Material for the task =
(** * airlock-benchmark: token accounting of meta-tools against full expansion

    A shallow embedding of [src/token-counter.ts], [src/benchmark.ts] and
    [src/benchmark-live.ts], and the properties of the token estimator, the
    OpenAPI normalizer, the synthetic catalog generator, the two cost
    models, the scenarios of [main], and the command line, the
    authentication and the MCP client of the live benchmark.

    Conventions.
    - A JavaScript string is the list of its UTF-16 code units; [length] is
      the [.length] of the string and a regular expression without the [u]
      flag reads one code unit at a time.
    - A JavaScript number that is an integer by construction (a count, a
      length, a sum of counts) is a [Z]; a number that comes out of a
      division or of a product with a decimal constant is a [Q], computed
      exactly.  The estimator takes [Math.ceil] of tenths and of quarters
      of counts, where binary64 arithmetic gives what exact arithmetic
      gives; percentages and costs are the exact quotients that binary64
      rounds to 53 bits.
    - Code that may throw returns an [option]; code that reads or writes the
      module-level encoder is a state transformer over [world]. *)

From Stdlib Require Import String Ascii DecimalString DecimalNat.
From Stdlib Require Import ZArith NArith QArith Qround Bool List FinFun Lia.
From Stdlib Require Import Permutation.
Import ListNotations.
Close Scope Q_scope.

#[local] Set Warnings "-register-all".

(* ------------------------------------------------------------------ *)
(** ** JavaScript strings and the character classes of the regular
       expressions the program uses *)

Module JS.

Definition jsstring := list N.

(** A string literal of the source (ASCII) as code units. *)
Fixpoint lit (s : string) : jsstring :=
  match s with
  | EmptyString => []
  | String c s' => N_of_ascii c :: lit s'
  end.

Definition jsstring_eq_dec : forall a b : jsstring, {a = b} + {a <> b} :=
  list_eq_dec N.eq_dec.

Definition str_eqb (a b : jsstring) : bool :=
  if jsstring_eq_dec a b then true else false.

Definition in_range (lo hi c : N) : bool := ((lo <=? c) && (c <=? hi))%N.

(** [[a-z]], [[A-Z]], [[0-9]], [[a-zA-Z0-9]] *)
Definition is_lower (c : N) : bool := in_range 97 122 c.
Definition is_upper (c : N) : bool := in_range 65 90 c.
Definition is_digit (c : N) : bool := in_range 48 57 c.
Definition is_alnum (c : N) : bool := is_lower c || is_upper c || is_digit c.

(** [\s]: ECMAScript WhiteSpace and LineTerminator code points. *)
Definition is_space (c : N) : bool :=
  (in_range 9 13 c || (c =? 32) || (c =? 160) || (c =? 5760)
   || in_range 8192 8202 c || (c =? 8232) || (c =? 8233) || (c =? 8239)
   || (c =? 8287) || (c =? 12288) || (c =? 65279))%N.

What to do = Begin at the first line of the records above and quote every line verbatim through the one that contains "of counts, where".

Written solution =
(** * airlock-benchmark: token accounting of meta-tools against full expansion

    A shallow embedding of [src/token-counter.ts], [src/benchmark.ts] and
    [src/benchmark-live.ts], and the properties of the token estimator, the
    OpenAPI normalizer, the synthetic catalog generator, the two cost
    models, the scenarios of [main], and the command line, the
    authentication and the MCP client of the live benchmark.

    Conventions.
    - A JavaScript string is the list of its UTF-16 code units; [length] is
      the [.length] of the string and a regular expression without the [u]
      flag reads one code unit at a time.
    - A JavaScript number that is an integer by construction (a count, a
      length, a sum of counts) is a [Z]; a number that comes out of a
      division or of a product with a decimal constant is a [Q], computed
      exactly.  The estimator takes [Math.ceil] of tenths and of quarters
      of counts, where binary64 arithmetic gives what exact arithmetic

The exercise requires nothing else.